The Risks of Not Using a Liquidity Provider – A Case Study
This blog post is relevant to institutional investors interested in trading exchange-traded funds (ETFs) in significant volume. Individual investors do not always have access to liquidity providers to trade ETFs as referenced below.
What if I told you that a large $500 million order and a smaller $1.2 million order traded in the same ETF, but one executed around the bid/ask spread and the other drove up the ETF price 84 cents, or almost 5%. Could you guess which trade was responsible for each outcome? The answer may surprise you. The $500 million notional block traded in-line, and a small order of $1.2 million notional block pushed the WisdomTree Brazilian Real Fund (BZF) price 5% away from its underlying value. The trades were done on different days and times, but the price of the ETF and its trading characteristics were similar. So what was the difference between the two trades?
On October 9, 2013, a 27-million-share block order worth approximately $500 million executed inside the bid/ask spread of BZF. You can see the trade in the highlighted area in figure 1.
The client who initiated that trade was able to work with an ETF liquidity provider who had the ability to access the underlying basket in the primary market on behalf of the client. It is important to remember that an ETF is at least as liquid as its underlying securities, regardless of the average daily volume. That demonstrates the beauty of the open-ended ETF structure and its ability to create new shares and redeem shares daily. This trade was successful from an execution standpoint because the client worked together with their trading partners on a best execution strategy.
On the other side of the execution spectrum, another investor entered a 70,000-share ($1.2 million notional value) market order in BZF on November 13, 2014, just before 3:39 p.m. ET. This resulted in a quick spike up in the price of the ETF, as you can see in figure 2.

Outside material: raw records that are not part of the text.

(** The two trailing sections. *)
Lemma restore_tail fuel data offset created r (e : Engine) :
  from_offset data offset (text "CRTS" ++ with_len (put_created created) ++ text "BCRP" ++ with_len (put_corpus (snapshot_corpus r))) ->
  in_u32 (len data) -> reranker_ok r ->
  restore_trailing_sections (S (S fuel)) data offset e = (e_set_reranker r (e_set_created_at created e), Ok tt).
Proof.
  intros D6 Hlen Hr. destruct (trailing_step (S fuel) data _ (text "CRTS") (put_created created) _ e D6) as [-> D7];
    [done|by eapply fits_inside, Hlen; eapply (from_offset_skip _ _ (text "CRTS")), D6|].
  rewrite <- (app_nil_r (with_len (put_corpus _))) in D7.
  destruct (trailing_step fuel data _ (text "BCRP") (put_corpus (snapshot_corpus r)) []
              (restore_section (text "CRTS") (put_created created) e) D7) as [-> D8];
    [done|by eapply fits_inside, Hlen; eapply (from_offset_skip _ _ (text "BCRP")), D7|].
  rewrite (trailing_end _ _ _ _ D8). f_equal. unfold restore_section at 2. rewrite bool_decide_true, created_ok by done.
  unfold restore_section. rewrite bool_decide_false, bool_decide_true, corpus_ok by done. unfold snapshot_corpus.
  f_equal. apply reranker_determined; [apply restore_corpus_ok|done|by apply restore_corpus_ok].
Qed.

(** C9: Let an engine have a well-formed kernel state that fits the snapshot
    format (no deleted node or edge slot, nodes that point to allocated records,
    counts, dimension and blobs within the decoder's caps) and a consistent
    reranker, and let it write a snapshot of less than 4 GiB. Then any engine
    whose index reads the index section restores it: state (up to what a kernel
    snapshot keeps), metadata, collection registry, creation times and keyword
    corpus come back exactly, and the event log of the restoring engine is left
    alone. *)
Theorem engine_snapshot_roundtrip (e e' : Engine) (data : list Z) :
  kernel_wf (e_state e) -> snapshotable (e_state e) -> reranker_ok (e_reranker e) ->
  engine_snapshot e = Ok data -> in_u32 (len data) ->
  (forall blob, ix_snapshot (e_index e) = Some blob -> index_reads blob e') ->
  exists e2, restore new_index data e' = (e2, Ok tt)
    /\ e_state e2 = restored (e_state e) /\ e_metadata e2 = e_metadata e /\ e_namespaces e2 = e_namespaces e
    /\ e_created_at e2 = e_created_at e /\ e_reranker e2 = e_reranker e /\ e_persistence e2 = e_persistence e'.
Proof.
  intros Hwf Hsn Hrk Hs Hlen Hix. unfold engine_snapshot in Hs.
  destruct (ix_snapshot (e_index e)) as [blob|]; [|done]. cbn [ok_or obind] in Hs. apply ok_inj in Hs as Hdata.
  assert (decode_state (encode_state (e_state e)) = Ok (restored (e_state e))) as Hk.
  { unfold decode_state. rewrite <- (app_nil_r (encode_state _)). by rewrite (reads_state _ Hwf Hsn []). }
  destruct (restore_head _ _ blob _ _ data e' (eq_sym Hdata) Hlen) as (offset & Htail & ->).
  destruct (components_ok _ _ (e_metadata e) blob (e_namespaces e) e' Hk (Hix blob eq_refl)) as (e1 & E1 & F1 & F2 & F3 & F4 & _).
  rewrite (bind_ok _ _ _ _ _ E1). assert (exists fuel, S (length data) = S (S fuel)) as [fuel ->].
  { exists (pred (length data)). rewrite <- Hdata, length_app. simpl. lia. }
  rewrite (restore_tail fuel data offset _ _ e1 Htail Hlen Hrk). eexists. split; [reflexivity|]. done.
Qed.
End RoundTrip.
Definition ReceiptStore_insert (r : Receipt) (s : ReceiptStore) : ReceiptStore :=
  let id := receipt_id r in
  let recs := <[id := r]> (receipts s) in
  let ord := order s ++ [id] in
  if st_capacity s <? len ord then
    match ord with
    | evict :: ord' => mkReceiptStore (st_capacity s) (delete evict recs) ord'
    | [] => mkReceiptStore (st_capacity s) recs ord
    end
  else mkReceiptStore (st_capacity s) recs ord.

Definition ReceiptStore_get (id : list Z) (s : ReceiptStore) : option Receipt := receipts s !! id.
Definition ReceiptStore_latest (s : ReceiptStore) : option Receipt :=
  match last (order s) with Some id => receipts s !! id | None => None end.
Definition list_ids (s : ReceiptStore) : list (list Z) := order s.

In this second example, the order book, or depth of the bids and offers of the ETF trading on the exchange, handled a market order of this size in an inefficient manner. The depth of bids and offers in an ETF order book is not always reflective of the liquidity of the underlying asset. While there is a lot of liquidity in Brazilian Real forwards, there are not a lot of resting orders in the BZF order book. By definition, a “market order” is designed to buy or sell an investment immediately at the best available price on the secondary market and will not stop until completed. For this reason, the order for 70,000 shares swept up all available shares for sale until it was completed, which resulted in the price increasing by almost 5%. This was followed by the price of the ETF correcting back in line with the “indicative value” of the underlying basket. Figure 3, and the yellow arrow, illustrate how quickly the order was filled and how far the price moved to satisfy the 70,000- share buy order in the order book.

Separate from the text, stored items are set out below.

(** The verifier does not compare the final state of a receipt with its fragments,
    nor does it look at the fields the hash leaves out. *)
Theorem verifier_ignores_fields r h fp abi :
  verify_receipt blake3 r = Ok tt ->
  verify_receipt blake3 (with_after h r) = Ok tt /\ verify_receipt blake3 (stripped fp abi r) = Ok tt.
Proof.
  intros H. split.
  - revert H. unfold verify_receipt, expected_receipt_hash. cbn -[check_chain sort_fragments].
    rewrite (bool_decide_eq_true_2 (compute_receipt_hash _ _ _ _ h _ _ _ = _)) by done. by case_bool_decide.
  - apply verify_receipt_hash in H. unfold verify_receipt, expected_receipt_hash in *. simpl in *.
    by rewrite bool_decide_eq_true_2.
Qed.
End Receipts.

Lemma receipt_hash_binds_witness :
  exists r, receipt_wf r /\ verify_receipt (fun m => m) r = Ok tt /\
  ((operation_hash r = operation_hash r /\ graph_hash r = graph_hash r /\ r_before r = r_before r
    /\ r_after r = r_after r /\ parent_receipts r ≡ₚ parent_receipts r /\ r_shard_id r = r_shard_id r
    /\ committed_height r = committed_height r)
   \/ collision (fun m : list Z => m) [preimage_of r; preimage_of r]).
Proof.
  set (a := push (mkFragment 0 (replicate 64 97) (replicate 64 98) true [])
              (ReceiptAssembler_new (mkExecutionId 1 2) (replicate 64 99) (replicate 64 100) [] 1 false false 1 0 42
                 [replicate 32 7])).
  assert (receipt_wf (assemble (fun m => m) 0 a).2) as Hw.
  { unfold receipt_wf. split_and!; try (vm_compute; reflexivity); [|vm_compute; split; discriminate ..].
    apply Forall_cons_2; [reflexivity|]. apply Forall_nil_2. }
  assert (verify_receipt (fun m => m) (assemble (fun m => m) 0 a).2 = Ok tt) as Hv by (vm_compute; reflexivity).
  exists (assemble (fun m => m) 0 a).2. split; [exact Hw|]. split; [exact Hv|].
  exact (receipt_hash_binds (fun m => m) _ _ Hw Hw Hv Hv eq_refl).
Defined.

(** ** The receipt store *)
Definition store_run (capacity : Z) (rs : list Receipt) : ReceiptStore :=
  foldl (fun s r => ReceiptStore_insert r s) (ReceiptStore_new capacity) rs.

(** The last [capacity] of a list. *)
Definition lastn {A} (capacity : Z) (l : list A) : list A := drop (length l - Z.to_nat capacity) l.

Definition by_id (rs : list Receipt) : gmap (list Z) Receipt := list_to_map ((fun r => (receipt_id r, r)) <$> rs).

Lemma by_id_fst rs : ((fun r => (receipt_id r, r)) <$> rs).*1 = receipt_id <$> rs.
Proof. rewrite <- list_fmap_compose. done. Qed.

Lemma by_id_snoc rs r : receipt_id r ∉ receipt_id <$> rs -> by_id (rs ++ [r]) = <[receipt_id r := r]> (by_id rs).
Proof. intros H. unfold by_id. rewrite fmap_app. apply list_to_map_snoc. by rewrite by_id_fst. Qed.

Lemma by_id_evict r rs : receipt_id r ∉ receipt_id <$> rs -> delete (receipt_id r) (by_id (r :: rs)) = by_id rs.
Proof.
  intros H. unfold by_id. csimpl. apply delete_insert_id. apply not_elem_of_list_to_map_1. by rewrite by_id_fst.
Qed.

Lemma lastn_snoc {A} c (l : list A) x :
  0 <= c ->
  lastn c (l ++ [x]) = if c <? len (lastn c l ++ [x]) then drop 1 (lastn c l ++ [x]) else lastn c l ++ [x].
Proof.
  intros Hc. unfold lastn, len. rewrite !length_app, length_drop. simpl.
  destruct (Z.ltb_spec c (Z.of_nat (length l - (length l - Z.to_nat c) + 1))).
  - rewrite <- drop_app_le, drop_drop by lia. f_equal. lia.
  - replace (length l + 1 - Z.to_nat c)%nat with 0%nat by lia.
    by replace (length l - Z.to_nat c)%nat with 0%nat by lia.
Qed.

Lemma store_run_state c rs :
  0 <= c -> NoDup (receipt_id <$> rs) ->
  store_run c rs = mkReceiptStore c (by_id (lastn c rs)) (receipt_id <$> lastn c rs).
Proof.
  intros Hc. induction rs as [|r rs IH] using rev_ind; [by unfold lastn|].
  rewrite fmap_app. intros (Hnd & Hd & _)%NoDup_app. unfold store_run in *. rewrite foldl_snoc, IH by done.
  assert (receipt_id r ∉ receipt_id <$> lastn c rs) as Hr.
  { intros Hin. apply (Hd (receipt_id r)); [|by left]. unfold lastn in Hin. rewrite fmap_drop in Hin.
    by eapply subseteq_drop. }
  assert (NoDup (receipt_id <$> lastn c rs ++ [r])) as Hnd'.
  { rewrite fmap_app. apply NoDup_app. split_and!; [|set_solver|apply NoDup_singleton].
    unfold lastn. rewrite fmap_drop. by eapply sublist_NoDup, sublist_drop. }
  rewrite lastn_snoc by done. unfold ReceiptStore_insert. cbn [receipts order st_capacity].
  change [receipt_id r] with (receipt_id <$> [r]). rewrite <- fmap_app, <- by_id_snoc by done.
  unfold len. rewrite length_fmap. destruct (_ <? _) eqn:E; [|done].
  destruct (lastn c rs ++ [r]) as [|r0 rest] eqn:El; [done|]. csimpl in *. apply NoDup_cons in Hnd' as [Hr0 _].
  by rewrite by_id_evict, drop_0.
Qed.

(** A store of capacity c that was given receipts with distinct ids holds
    exactly the last c of them, in order, and finds each by its id. *)
Theorem receipt_store_keeps_last c rs :
  0 <= c -> NoDup (receipt_id <$> rs) ->
  list_ids (store_run c rs) = receipt_id <$> lastn c rs
  /\ (forall id r, ReceiptStore_get id (store_run c rs) = Some r <-> r ∈ lastn c rs /\ receipt_id r = id)
  /\ (0 < c -> ReceiptStore_latest (store_run c rs) = last rs).
Proof.
  intros Hc Hnd. rewrite store_run_state by done.
  assert (NoDup (receipt_id <$> lastn c rs)) as Hl by (unfold lastn; rewrite fmap_drop; by eapply sublist_NoDup, sublist_drop).
  assert (forall id r, by_id (lastn c rs) !! id = Some r <-> r ∈ lastn c rs /\ receipt_id r = id) as Hg.
  { intros id r. unfold by_id. rewrite <- elem_of_list_to_map by (by rewrite by_id_fst). rewrite list_elem_of_fmap.
    naive_solver. }
  split_and!; [done|exact Hg|]. intros Hc'. unfold ReceiptStore_latest. cbn [order receipts].
  rewrite fmap_last. destruct rs as [|r rs _] using rev_ind; [done|].
  assert (last (lastn c (rs ++ [r])) = Some r) as Hlast.
  { unfold lastn. rewrite drop_app_le by (rewrite length_app; simpl; lia). by rewrite last_snoc. }
  rewrite Hlast, last_snoc. simpl. apply Hg. split; [|done]. by apply last_Some_elem_of.
Qed.

(** Receipts with ids 1 and 2. *)
Definition demo_receipt (id : Z) : Receipt :=
  mkReceipt [id] [] [] [] 1 [] false false 1 [] [] [] 0 0 0 [].

Lemma receipt_store_keeps_last_witness :
  0 <= 2 /\ NoDup (receipt_id <$> [demo_receipt 1; demo_receipt 2; demo_receipt 3])
  /\ list_ids (store_run 2 [demo_receipt 1; demo_receipt 2; demo_receipt 3]) = [[2]; [3]]
  /\ (forall id r, ReceiptStore_get id (store_run 2 [demo_receipt 1; demo_receipt 2; demo_receipt 3]) = Some r
        <-> r ∈ [demo_receipt 2; demo_receipt 3] /\ receipt_id r = id)
  /\ (0 < 2 -> ReceiptStore_latest (store_run 2 [demo_receipt 1; demo_receipt 2; demo_receipt 3])
                 = Some (demo_receipt 3)).
Proof.
  assert (0 <= 2) as Hc by lia.
  assert (NoDup (receipt_id <$> [demo_receipt 1; demo_receipt 2; demo_receipt 3])) as Hn.
  { apply (bool_decide_unpack _). vm_compute. exact I. }
  split; [exact Hc|]. split; [exact Hn|].
  exact (receipt_store_keeps_last 2 [demo_receipt 1; demo_receipt 2; demo_receipt 3] Hc Hn).
Defined.

(** The same receipt id stored three times, as a test of the crate does it: the
    store lists it twice and holds it no more. *)
Theorem repeated_receipt_is_lost :
  let s := store_run 2 [demo_receipt 1; demo_receipt 1; demo_receipt 1] in
  list_ids s = [[1]; [1]] /\ ReceiptStore_latest s = None /\ ReceiptStore_get [1] s = None.
Proof. vm_compute. done. Qed.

You may be wondering, “Isn’t there a market maker who is supposed to be providing liquidity so this doesn’t happen?” The answer is yes. A market maker provides a few thousand shares that he or she would be willing to buy or sell on either side of the quote. But a market order typically moves so fast that it may not provide enough time for the market maker to reload their bid or offer before the order has driven up the price significantly.
In summary, these two examples are something that all ETF investors can learn from. On the Capital Markets Team at WisdomTree, we try to be proactive in consulting with our clients on best- execution strategies. For larger orders, always look to work with a liquidity provider who can access the underlying basket on the clients’ behalf and provide execution close to the “fair value” of the ETF. Lastly, we encourage all investors to be sure to have a full grasp of the depth of the order book before implementing any market order. We hope this information helps investors in future ETF trades.
Important Risks Related to this Article
There are risks associated with investing, including possible loss of principal. Foreign investing involves special risks, such as risk of loss from currency fluctuation or political or economic uncertainty. This Fund focuses its investments in Brazil, thereby increasing the impact of events and developments associated with the region, which can adversely affect performance. Investments in emerging or frontier markets are generally less liquid and less efficient than investments in developed markets and are subject to additional risks, such as risks of adverse governmental regulation and intervention or political developments. Investments in currency involve additional special risks, such as credit risk and interest rate fluctuations. Derivative investments can be volatile, and these investments may be less liquid than other securities, and more sensitive to the effect of varied economic conditions. As this Fund can have a high concentration in some issuers, the Fund can be adversely impacted by changes affecting those issuers. Unlike typical exchange-traded Funds, there are no indexes that the Fund attempts to track or replicate. Thus, the ability of the Fund to achieve its objectives will depend on the effectiveness of the portfolio manager. Due to the investment strategy of this Fund it may make higher capital gain distributions than other ETFs. Please read the Fund’s prospectus for specific details regarding the Fund’s risk profile.